Lemma keyedMutex_table_grows_witness :
  is_Some
    (keyedMutex.locks
       {| keyedMutex.locks := {[ "a" := 0%nat ]};
          keyedMutex.procs := [keyedMutex.AtLock "a"; keyedMutex.Idle] |}
     !! "a").
Proof.
  pose (s2 := {| keyedMutex.locks := ∅;
                 keyedMutex.procs := [keyedMutex.Idle; keyedMutex.Idle] |}).
  pose (s3 := {| keyedMutex.locks := {[ "a" := 0%nat ]};
                 keyedMutex.procs :=
                   [keyedMutex.AtLock "a"; keyedMutex.Idle] |}).
  assert (keyedMutex.step s2 s3) as H
    by exact (keyedMutex.step_Lock_ch s2 0 "a" eq_refl).
  destruct (keyedMutex_table_grows s2 s3 "a" H) as [_ H'].
  apply (H' 0%nat); [left; reflexivity | reflexivity].
Defined.

Lemma lock_then_release_witness :
  exists w1 w2 : World bool,
    Lock "k" (emptyWorld bool 0) = Ret (releaser "k") w1 [EvLock "k"] /\
    value_of (Lock "k" w1) = None /\
    releaser "k" w1 = Ret tt w2 [EvUnlock "k"] /\
    releaser "k" w2 = Block w2 [].
Proof.
  destruct (lock_then_release "k" (emptyWorld bool 0) eq_refl)
    as (w1 & w2 & w3 & H1 & _ & _ & H4 & _ & H6 & _ & _ & H9).
  exists w1, w2. repeat split; assumption.
Defined.
(** The eviction of a trim: the pages given back and what is left of the
    target are together no more than the target, which is what is missing
    to the retreat, held back so that the page cache keeps its minimum. *)
Lemma TrimPageCacheEvict_bound fuel s rem free s1 :
  0 <= Globals s IoPageCacheMinimumPages ->
  0 <= Globals s IoPageCachePhysicalPageCount < UINTN_MOD K ->
  Globals s IoPageCacheHeadroomPagesTrigger
    <= Globals s IoPageCacheHeadroomPagesRetreat < UINTN_MOD K ->
  TrimPageCacheEvict K fuel TimidEffort s = Some ((rem, free), s1) ->
  let F := uintn K (MmGetTotalFreePhysicalPages K (Trace s)) in
  let big := negb (Globals s IoPageCachePhysicalPageCount
                   <=? Globals s IoPageCacheMinimumPages)
             && negb (F >? Globals s IoPageCacheHeadroomPagesTrigger) in
  let T := if big
           then Z.min (Globals s IoPageCacheHeadroomPagesRetreat - F)
                      (Globals s IoPageCachePhysicalPageCount
                       - Globals s IoPageCacheMinimumPages)
           else 0 in
  exists freed,
    0 <= freed /\ 0 <= rem /\ freed + rem <= T
    /\ FreedPages (Trace s1) = FreedPages (Trace s) + freed
    /\ Globals s1 IoPageCachePhysicalPageCount
       = Globals s IoPageCachePhysicalPageCount - freed
    /\ PagingKept s s1
    /\ free = (if big then F else MAX_UINTN K).
Proof.
  intros Hmn HP HR H F big T. unfold TrimPageCacheEvict in H.
  rewrite (bind_run _ _ _ _ _ (IopIsPageCacheTooBig_run K s (Some (MAX_UINTN K))))
    in H.
  fold F in H. subst T big.
  destruct (Globals s IoPageCachePhysicalPageCount
            <=? Globals s IoPageCacheMinimumPages) eqn:Hle; cbn [negb andb fst snd] in *.
  { inversion H; subst. exists 0. repeat split; try lia. }
  destruct (F >? Globals s IoPageCacheHeadroomPagesTrigger) eqn:Hgt;
    cbn [negb andb fst snd] in *.
  { inversion H; subst. exists 0. repeat split; try lia. }
  apply Z.leb_gt in Hle.
  assert (HF : 0 <= F <= Globals s IoPageCacheHeadroomPagesTrigger).
  { split; [apply uintn_range|].
    destruct (Z.gtb_spec F (Globals s IoPageCacheHeadroomPagesTrigger));
      [discriminate | lia]. }
  rewrite (bind_run _ _ _ _ _
             (TrimTargetRemoveCount_run K F s ltac:(lia) ltac:(lia) ltac:(lia)
                ltac:(lia))) in H.
  set (T := Z.min _ _) in *.
  assert (HT : 0 <= T <= Globals s IoPageCachePhysicalPageCount) by lia.
  mstep H as a1 s2 Hinit. inversion Hinit; subst a1 s2. clear Hinit.
  set (s2 := with_Lists _ s) in H.
  assert (Hc2 : CountOwners s2 (Lists s2 DestroyListHead) = 0).
  { unfold s2. cbn. rewrite fn_lookup_insert. reflexivity. }
  assert (HP2 : PagesKept s s2) by apply ignores_lists.
  assert (HG2 : PagingKept s s2) by apply ignores_lists.
  mstep H as Empty s3 HE. inversion HE; subst Empty s3. clear HE.
  mstep H as t1 s3 H1.
  apply RemoveStep_count in H1; [|discriminate|lia].
  destruct H1 as (Ht1 & Hc3 & HP3 & HG3).
  mstep H as t2 s4 H2.
  apply RemoveStep_count in H2; [|discriminate|lia].
  destruct H2 as (Ht2 & Hc4 & HP4 & HG4).
  mstep H as a2 s5 Hdes. inversion H; subst rem free s5. clear H.
  assert (HP04 : PagesKept s s4).
  { transitivity s2; [exact HP2|]. transitivity s3; [exact HP3 | exact HP4]. }
  destruct HP04 as [HP04g HP04f].
  pose proof (CountOwners_nonneg s4 (Lists s4 DestroyListHead)) as Hnn.
  apply IopDestroyPageCacheEntries_freed in Hdes; [|lia|lia].
  destruct Hdes as (k & Hk & Hfk & Hgk & HGk).
  exists k. split; [lia|]. split; [lia|]. split; [lia|].
  split; [lia|]. split; [lia|]. split; [|reflexivity].
  transitivity s2; [exact HG2|]. transitivity s3; [exact HG3|].
  transitivity s4; [exact HG4 | exact HGk].
Qed.

End TrimFacts.



(** *** Status updates *)




(** *** Result digests, in every store the server reaches *)

(** When every serialization returns, the server is the registry of
    [Api]: same answer, same store. *)
Lemma handle_serializing (rt : Server.Runtime) (r : Api.Request) (st : Api.Store) :
  (forall v, Server.serializes rt v = true) ->
  Server.handle rt r st
  = (Server.Answered (Api.code (fst (Api.handle (Server.env rt) r st)))
                     (Api.body (fst (Api.handle (Server.env rt) r st))),
     snd (Api.handle (Server.env rt) r st)).
Proof.
  intros Hs.
  assert (Hsend : forall thrown res,
            Server.send rt thrown res = Server.Answered (Api.code res) (Api.body res)).
  { intros thrown res. unfold Server.send. rewrite Hs. destruct (Api.body res); reflexivity. }
  destruct r as [req|id req|req|id req|req|id req|]; cbn [Server.handle Api.handle].
  - unfold Server.post_agents. cbv zeta. rewrite Hsend. reflexivity.
  - unfold Server.put_agent. cbv zeta. rewrite Hsend. reflexivity.
  - unfold Server.post_model_profiles. cbv zeta. rewrite Hsend. reflexivity.
  - unfold Server.put_model_profile. cbv zeta. rewrite Hsend. reflexivity.
  - unfold Server.post_intents, Api.post_intents.
    destruct (Json.truthy_val (Json.get req "fromAgent")); [|reflexivity].
    destruct (Json.truthy_val (Json.get req "toAgent")); [|reflexivity].
    destruct (Json.truthy_val (Json.get req "payload")); [|reflexivity].
    rewrite Hs. cbv zeta. rewrite Hsend. reflexivity.
  - unfold Server.put_intent_status, Api.put_intent_status, Api.assign_if_truthy,
      Api.record_result.
    destruct (Api.intents st !! id); [|reflexivity].
    destruct (Json.truthy_val (Json.get req "status")); [|reflexivity].
    destruct (Json.truthy_val (Json.get req "result")).
    + rewrite Hs. cbv zeta. rewrite Hsend. reflexivity.
    + cbv zeta. rewrite Hsend. reflexivity.
  - unfold Server.demo_setup. cbv zeta. rewrite Hsend. reflexivity.
Qed.
Lemma collapse_app (u : jsstring) :
  ends_with_LF u = false ->
  forall x p, collapse_from 0 p (u ++ x) = collapse_from 0 p u ++ collapse_from 0 p x.
Proof.
  induction u as [|c t Hc IH|n v Hn Hv IH] using run_ind; intros Hu x p.
  - reflexivity.
  - cbn [app]. rewrite !collapse_other by exact Hc. cbn [app]. f_equal.
    rewrite (collapse_indep x p (Some c)). apply IH.
    destruct t as [|c' t]; [reflexivity|].
    rewrite <- Hu. symmetry. apply (ends_with_LF_app [c]). discriminate.
  - assert (Hne : v <> []).
    { intros ->. rewrite app_nil_r in Hu. unfold ends_with_LF in Hu.
      destruct n as [|n]; [lia|]. rewrite rev_repeat in Hu. discriminate Hu. }
    rewrite <- List.app_assoc.
    rewrite !collapse_run; auto.
    2:{ destruct v; [congruence|exact Hv]. }
    rewrite <- List.app_assoc. f_equal.
    rewrite (collapse_indep x p (Some LF)). apply IH.
    rewrite <- Hu. symmetry. apply ends_with_LF_app, Hne.
Qed.

Lemma has_blank_run_infix (a s b : jsstring) :
  has_blank_run s -> has_blank_run (a ++ s ++ b).
Proof.
  intros (u & v & ->). exists (a ++ u), (v ++ b).
  rewrite <- !List.app_assoc. reflexivity.
Qed.

Lemma has_blank_run_cons (c : N) (x : jsstring) :
  (c =? LF)%N = false -> has_blank_run (c :: x) -> has_blank_run x.
Proof.
  intros Hc (u & v & E). destruct u as [|a u]; simpl in E.
  - injection E as -> _. rewrite N.eqb_refl in Hc. discriminate.
  - injection E as _ ->. exists u, v. reflexivity.
Qed.

Lemma has_blank_run_short (m : nat) (x : jsstring) :
  m <= 2 -> starts_with_LF x = false ->
  has_blank_run (repeat LF m ++ x) -> has_blank_run x.
Proof.
  intros Hm Hx (u & v & E).
  destruct m as [|[|[|m]]]; [| | |lia]; cbn [repeat app] in E.
  - exists u, v. exact E.
  - destruct u as [|a u]; simplify_eq/=. exists u, v. reflexivity.
  - destruct u as [|a [|b u]]; simplify_eq/=. exists u, v. reflexivity.
Qed.

Lemma collapse_starts (v : jsstring) (p : option N) :
  starts_with_LF v = false -> starts_with_LF (collapse_from 0 p v) = false.
Proof.
  destruct v as [|c t]; [reflexivity|]. intros H.
  rewrite collapse_other by exact H. exact H.
Qed.

Lemma collapse_no_blank_run (s : jsstring) :
  forall p, ~ has_blank_run (collapse_from 0 p s).
Proof.
  induction s as [|c t Hc IH|n v Hn Hv IH] using run_ind; intros p.
  - intros (u & v & E). destruct u; discriminate E.
  - rewrite collapse_other by exact Hc. intros H.
    apply (IH (Some c)). eapply has_blank_run_cons; eauto.
  - rewrite collapse_run by auto. intros H.
    apply (IH (Some LF)). eapply has_blank_run_short; [| |exact H].
    + lia.
    + apply collapse_starts, Hv.
Qed.

Lemma collapse_fixed (s : jsstring) :
  ~ has_blank_run s -> forall p, collapse_from 0 p s = s.
Proof.
  induction s as [|c t Hc IH|n v Hn Hv IH] using run_ind; intros Hs p.
  - reflexivity.
  - rewrite collapse_other by exact Hc. f_equal. apply IH.
    intros H. apply Hs. apply (has_blank_run_infix [c] t []) in H.
    rewrite app_nil_r in H. exact H.
  - rewrite collapse_run by auto.
    assert (n <= 2).
    { destruct (le_lt_dec n 2) as [|Hlt]; [assumption|]. exfalso. apply Hs.
      exists [], (repeat LF (n - 3) ++ v).
      replace n with (3 + (n - 3)) at 1 by lia. reflexivity. }
    rewrite Nat.min_l by assumption. f_equal. apply IH.
    intros H'. apply Hs. apply (has_blank_run_infix (repeat LF n) v []) in H'.
    rewrite app_nil_r in H'. exact H'.
Qed.

Lemma collapseBlankRuns_eq (t : jsstring) : collapseBlankRuns t = collapse_from 0 None t.
Proof. reflexivity. Qed.


Lemma collapse_runs (u v : jsstring) (n : nat) :
  ends_with_LF u = false -> starts_with_LF v = false ->
  collapseBlankRuns (u ++ repeat LF n ++ v)
  = collapseBlankRuns u ++ repeat LF (Nat.min n 2) ++ collapseBlankRuns v.
Proof.
  intros Hu Hv. rewrite !collapseBlankRuns_eq.
  rewrite collapse_app by exact Hu. f_equal.
  destruct n as [|n]; [reflexivity|].
  rewrite collapse_run by (auto; lia). f_equal. apply collapse_indep.
Qed.

(** *** The numbering token *)

Import RegexFacts.

Lemma class_space_eq c : class_space c = is_white_space c.
Proof. unfold class_space, class_matches. cbn [existsb citem_matches xorb]. apply orb_false_r. Qed.

Lemma class_digit_eq c : class_digit c = is_digit c.
Proof. unfold class_digit, class_matches. cbn [existsb citem_matches xorb]. apply orb_false_r. Qed.
(** [try: body / except Exception as e: handler(e)]. *)
Definition try_except {A} (body : M A) (handler : exn → M A) : M A :=
  λ m, match body m with
       | (Raise e, m') => handler e m'
       | r => r
       end.

(** [try: body / finally: final]. The final block runs after a return and
    after a raise; when it raises, its exception is the one that leaves. *)
Definition try_finally {A} (body : M A) (final : M unit) : M A :=
  λ m, match body m with
       | (Diverge, m') => (Diverge, m')
       | (r, m') =>
           match final m' with
           | (Ok _, m'') => (r, m'')
           | (Raise e, m'') => (Raise e, m'')
           | (Diverge, m'') => (Diverge, m'')
           end
       end.

(** A call into a collaborator that cannot change the manager. *)
Definition call {A} (r : result A) : M A :=
  match r with
  | Returns a => ret a
  | Throws e => raise e
  end.

Definition log (r : LogRecord) : M unit :=
  modify (with_logged (λ l, l ++ [r])).

(** [self.webserver.send_message(socket, message)]. *)
Definition send_message (s : Client) (msg : Message) : M unit :=
  modify (with_outbox (λ l, l ++ [(s, msg)])).

(** [self.players[cid]]. *)
Definition player_at (cid : Z) : M Player :=
  let* m := get in
  match players m !! cid with
  | Some p => ret p
  | None => raise KeyError
  end.

(** [self.players[cid][field] = value], as an update of the entry that
    [self.players[cid]] was found to be. *)
Definition update_player (cid : Z) (f : Player → Player) : M unit :=
  modify (with_players (alter f cid)).

(** [os.urandom(n)]. *)
Definition urandom (n : Z) : M (list byte) :=
  if n <? 0 then raise ValueError
  else
    let* m := get in
    let k := Z.to_nat n in
    modify (with_entropy_used (entropy_used m + k)%nat) >>
    ret (map entropy_tape (seq (entropy_used m) k)).

(** ** [Manager.connect] *)

(** [int(TOKEN_LENGTH / 2)]: the quotient is truncated towards zero. *)
Definition token_bytes : Z := Z.quot TOKEN_LENGTH 2.

Definition connect (client : Client) : M string :=
  let* m := get in
  raise_if (negb (running m)) ServerStopping >>
  raise_if (bool_decide (is_Some (players m !! client_id client))) AlreadyRegistered >>
  let* bs := urandom token_bytes in
  let tok := hexlify bs in
  modify (with_players (insert (client_id client) (mkPlayer client true None None tok))) >>
  ret tok.

(** ** Queues *)

(** [deque.remove(x)]: the first occurrence goes; [None] stands for the
    [ValueError] of an absent value. *)
Fixpoint deque_remove (x : Z) (d : list Z) : option (list Z) :=
  match d with
  | [] => None
  | y :: d' => if decide (y = x) then Some d' else cons y <$> deque_remove x d'
  end.

(** [self.queues[q].remove(cid)]. *)
Definition queue_remove (q : string) (cid : Z) : M unit :=
  let* m := get in
  match queues m !! q with
  | None => raise KeyError
  | Some d =>
      match deque_remove cid d with
      | None => raise ValueError
      | Some d' => modify (with_queues (insert q d'))
      end
  end.

(** [self.queues[q].popleft()]. *)
Definition popleft (q : string) : M Z :=
  let* m := get in
  match queues m !! q with
  | None => raise KeyError
  | Some [] => raise IndexError
  | Some (x :: d) => modify (with_queues (insert q d)) >> ret x
  end.

(** [[self.queues[q].popleft() for n in range(k)]]. *)
Fixpoint popleft_n (k : nat) (q : string) : M (list Z) :=
  match k with
  | O => ret []
  | S k' =>
      let* x := popleft q in
      let* xs := popleft_n k' q in
      ret (x :: xs)
  end.

(** ** Calls into the game of a session *)

(** [self.games[gid]["game"]]. *)
Definition game_at (gid : positive) : M Game :=
  let* m := get in
  match games m !! gid with
  | Some s => ret (game s)
  | None => raise KeyError
  end.

(** A call of a method on the game object of session [gid]. The object is
    shared by the session table and the worker, so the changed game is
    written back to the table, which holds it for the worker's whole life. *)
Definition on_game {A} (gid : positive) (method : Game → result A * Game) : M A :=
  let* m := get in
  match games m !! gid with
  | None => raise KeyError
  | Some s =>
      let r := method (game s) in
      modify (with_games (insert gid (mkSession (snd r) (thread s)))) >>
      call (fst r)
  end.

(** ** [Manager.disconnect] *)

Definition disconnect (cid : Z) : M unit :=
  let* m := get in
  match players m !! cid with
  | None => raise NotRegistered
  | Some player =>
      match queue player with
      | Some q => log (LogLeftQueue cid) >> queue_remove q cid
      | None => ret tt
      end >>
      let* m' := get in
      match gameid player with
      | Some gid =>
          if negb (running m') then
            log (LogRemoved cid) >>
            modify (with_players (delete cid))
          else
            log (LogKilled cid gid) >>
            on_game gid (game_kill cid) >>
            update_player cid (set_alive false)
      | None =>
          log (LogRemoved cid) >>
          modify (with_players (delete cid))
      end
  end.

(** ** [Manager.start_game] and [Manager.join_queue] *)

Definition start_game (q : string) : M unit :=
  let* m := get in
  let gid := next_gameid m in
  modify (with_next_gameid (Pos.succ gid)) >>
  let* ps := popleft_n (Z.to_nat PLAYERS_PER_GAME) q in
  match GAMES !! q with
  | None => raise KeyError
  | Some conf =>
      log (LogStarting q gid ps) >>
      let* kwargs := call (initfunc conf) in
      let* g := call (gamefunc conf gid ps kwargs) in
      let* startup := call (game_get_startup_status g) in
      log (LogCommand gid (StartupStatus startup)) >>
      for_each ps (λ pid,
        player_at pid >>
        update_player pid (set_queue None) >>
        update_player pid (set_gameid (Some gid)) >>
        let* p := player_at pid in
        when (alive p) (send_message (socket p) (StartupStatus startup))) >>
      modify (with_games (insert gid (mkSession g (mkThread ps false))))
  end.

Definition join_queue (cid : Z) (q : string) : M unit :=
  let* m := get in
  raise_if (negb (running m)) ServerStopping >>
  raise_if (bool_decide (GAMES !! q = None)) InvalidQueue >>
  match players m !! cid with
  | None => raise NotRegistered
  | Some player =>
      raise_if (bool_decide (is_Some (gameid player))) InGame >>
      match queue player with
      | Some q0 => queue_remove q0 cid
      | None => ret tt
      end >>
      update_player cid (set_queue (Some q)) >>
      let* m1 := get in
      when (bool_decide (queues m1 !! q = None)) (modify (with_queues (insert q []))) >>
      modify (with_queues (alter (λ d, d ++ [cid]) q)) >>
      let* m2 := get in
      let len := length (default [] (queues m2 !! q)) in
      log (LogJoined cid q len) >>
      when (bool_decide (PLAYERS_PER_GAME ≤ Z.of_nat len)) (start_game q)
  end.

(** ** [Manager.game_handler] *)

Inductive flow : Type := Next | Break.

(** [for pid in players: if self.players[pid]["alive"]: send_message(...)]. *)
Definition notify (ps : list Z) (msg : Message) : M unit :=
  for_each ps (λ pid,
    let* p := player_at pid in
    when (alive p) (send_message (socket p) msg)).

(** One pass from the test of [while self.running] to the end of the loop
    body: [Break] when the loop is left, [Next] when the pass ends at
    [tick.wait()]. The timer only paces the loop; what is kept of it is the
    division [1 / GAME_TICKS_PER_SECOND]. *)
Definition loop_pass (gid : positive) (ps : list Z) : M flow :=
  let* m := get in
  if negb (running m) then ret Break
  else
    raise_if (bool_decide (GAME_TICKS_PER_SECOND = 0)) ZeroDivisionError >>
    let* status := on_game gid game_main in
    when (didsmthhappen status)
      (log (LogCommand gid (StatusUpdate status)) >>
       notify ps (StatusUpdate status)) >>
    let* g := game_at gid in
    if game_gameover g then
      match winner status with
      | Some w => log (LogWon gid w)
      | None => ret tt
      end >>
      ret Break
    else ret Next.

(** The [while] loop, for at most [fuel] passes. *)
Fixpoint while_running (fuel : nat) (gid : positive) (ps : list Z) : M unit :=
  match fuel with
  | O => λ m, (Diverge, m)
  | S fuel' =>
      let* f := loop_pass gid ps in
      match f with
      | Break => ret tt
      | Next => while_running fuel' gid ps
      end
  end.

(** The [except Exception as e] block. *)
Definition report_fault (ps : list Z) (e : exn) : M unit :=
  log (LogException e) >>
  notify ps (ErrorNotice e).

(** The [finally] block. *)
Definition cleanup (gid : positive) (ps : list Z) : M unit :=
  log (LogGameOver gid) >>
  for_each ps (λ pid,
    player_at pid >>
    update_player pid (set_gameid None) >>
    let* p := player_at pid in
    when (negb (alive p)) (disconnect pid)) >>
  let* m := get in
  raise_if (bool_decide (games m !! gid = None)) KeyError >>
  modify (with_games (delete gid)).

Definition game_handler (fuel : nat) (gid : positive) (ps : list Z) : M unit :=
  try_finally
    (try_except (while_running fuel gid ps) (report_fault ps))
    (cleanup gid ps).

(** ** [Manager.send_event] *)

Definition send_event (cid : Z) (event : string) (args : Args) : M unit :=
  let* m := get in
  match players m !! cid with
  | None => raise NotRegistered
  | Some player =>
      match gameid player with
      | None => raise NotInGame
      | Some gid =>
          let* g := game_at gid in
          let* events := call (game_get_events g) in
          raise_if (bool_decide (event ∉ events)) InvalidEvent >>
          log (LogFired cid event gid) >>
          on_game gid (game_run_event cid event args)
      end
  end.

(** ** [Manager.safe_stop] *)

Definition mark_finished (s : Session) : Session :=
  mkSession (game s) (mkThread (roster (thread s)) true).

(** While [safe_stop] goes through its loops the other threads of the
    server go on: the web server answers its clients and the workers make
    their passes. An [activity] is one such step of another thread. *)
Inductive activity : Type :=
  | CallConnect (client : Client)
  | CallDisconnect (cid : Z)
  | CallJoinQueue (cid : Z) (q : string)
  | CallSendEvent (cid : Z) (event : string) (args : Args)
  | Pass (fuel : nat) (gid : positive).

(** The worker of session [gid] runs on from the top of its loop, with the
    roster it was started with. When its target has returned, normally or
    not, the thread is finished; an exception that ends it stays in the
    worker. *)
Definition work (fuel : nat) (gid : positive) : M unit :=
  let* m := get in
  match games m !! gid with
  | None => ret tt
  | Some s =>
      if finished (thread s) then ret tt
      else
        λ m0, match game_handler fuel gid (roster (thread s)) m0 with
              | (Diverge, m1) => (Diverge, m1)
              | (_, m1) => (Ok tt, with_games (alter mark_finished gid) m1)
              end
  end.

(** The state a step of another thread leaves. *)
Definition perform (c : activity) (m : Manager) : Manager :=
  match c with
  | CallConnect client => snd (connect client m)
  | CallDisconnect cid => snd (disconnect cid m)
  | CallJoinQueue cid q => snd (join_queue cid q m)
  | CallSendEvent cid event args => snd (send_event cid event args m)
  | Pass fuel gid => snd (work fuel gid m)
  end.

Definition meanwhile (steps : list activity) (m : Manager) : Manager :=
  foldl (λ m0 c, perform c m0) m steps.

(** [self.games[gid]["thread"].join()]: the caller is blocked until the
    worker's target has returned. The other threads take the steps [during]
    while it waits; then the worker, if it is still going, runs on to its
    end. A thread that has finished is joined at once. *)
Definition join (during : list activity) (fuel : nat) (gid : positive) : M unit :=
  let* m := get in
  match games m !! gid with
  | None => raise KeyError
  | Some s =>
      if finished (thread s) then ret tt
      else modify (meanwhile during) >> work fuel gid
  end.

(** The keys of a dictionary, as [for k in d.copy()] visits them. *)
Definition keys {K A} `{Countable K} (d : gmap K A) : list K :=
  (map_to_list d).*1.

(** The two guarded calls of [safe_stop]: [try: ... except Exception:
    logging.exception(...)]. *)
Definition close_game (during : list activity) (fuel : nat) (gid : positive)
  : M unit :=
  try_except (join during fuel gid) (λ _, log (LogClosingFailed gid)).

Definition kick (pid : Z) : M unit :=
  try_except (disconnect pid) (λ _, log (LogKickingFailed pid)).

(** What the other threads do during a call of [safe_stop]: between the
    test [gid in self.games] and the lookup of the session's thread, while
    the caller waits for that thread, and between the test
    [pid in self.players] and the call of [disconnect]. *)
Record Schedule : Type := mkSchedule {
  ahead_of_wait : positive → list activity;
  during_wait : positive → list activity;
  ahead_of_kick : Z → list activity
}.

(** Nobody else touches the manager. *)
Definition quiet : Schedule :=
  mkSchedule (λ _, []) (λ _, []) (λ _, []).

◇ ◇ ◇ ◇

Whenever the string "procs" shows up in a line above, copy that line.

**WRITTEN ANSWER**
          keyedMutex.procs := [keyedMutex.AtLock "a"; keyedMutex.Idle] |}
                 keyedMutex.procs := [keyedMutex.Idle; keyedMutex.Idle] |}).
                 keyedMutex.procs :=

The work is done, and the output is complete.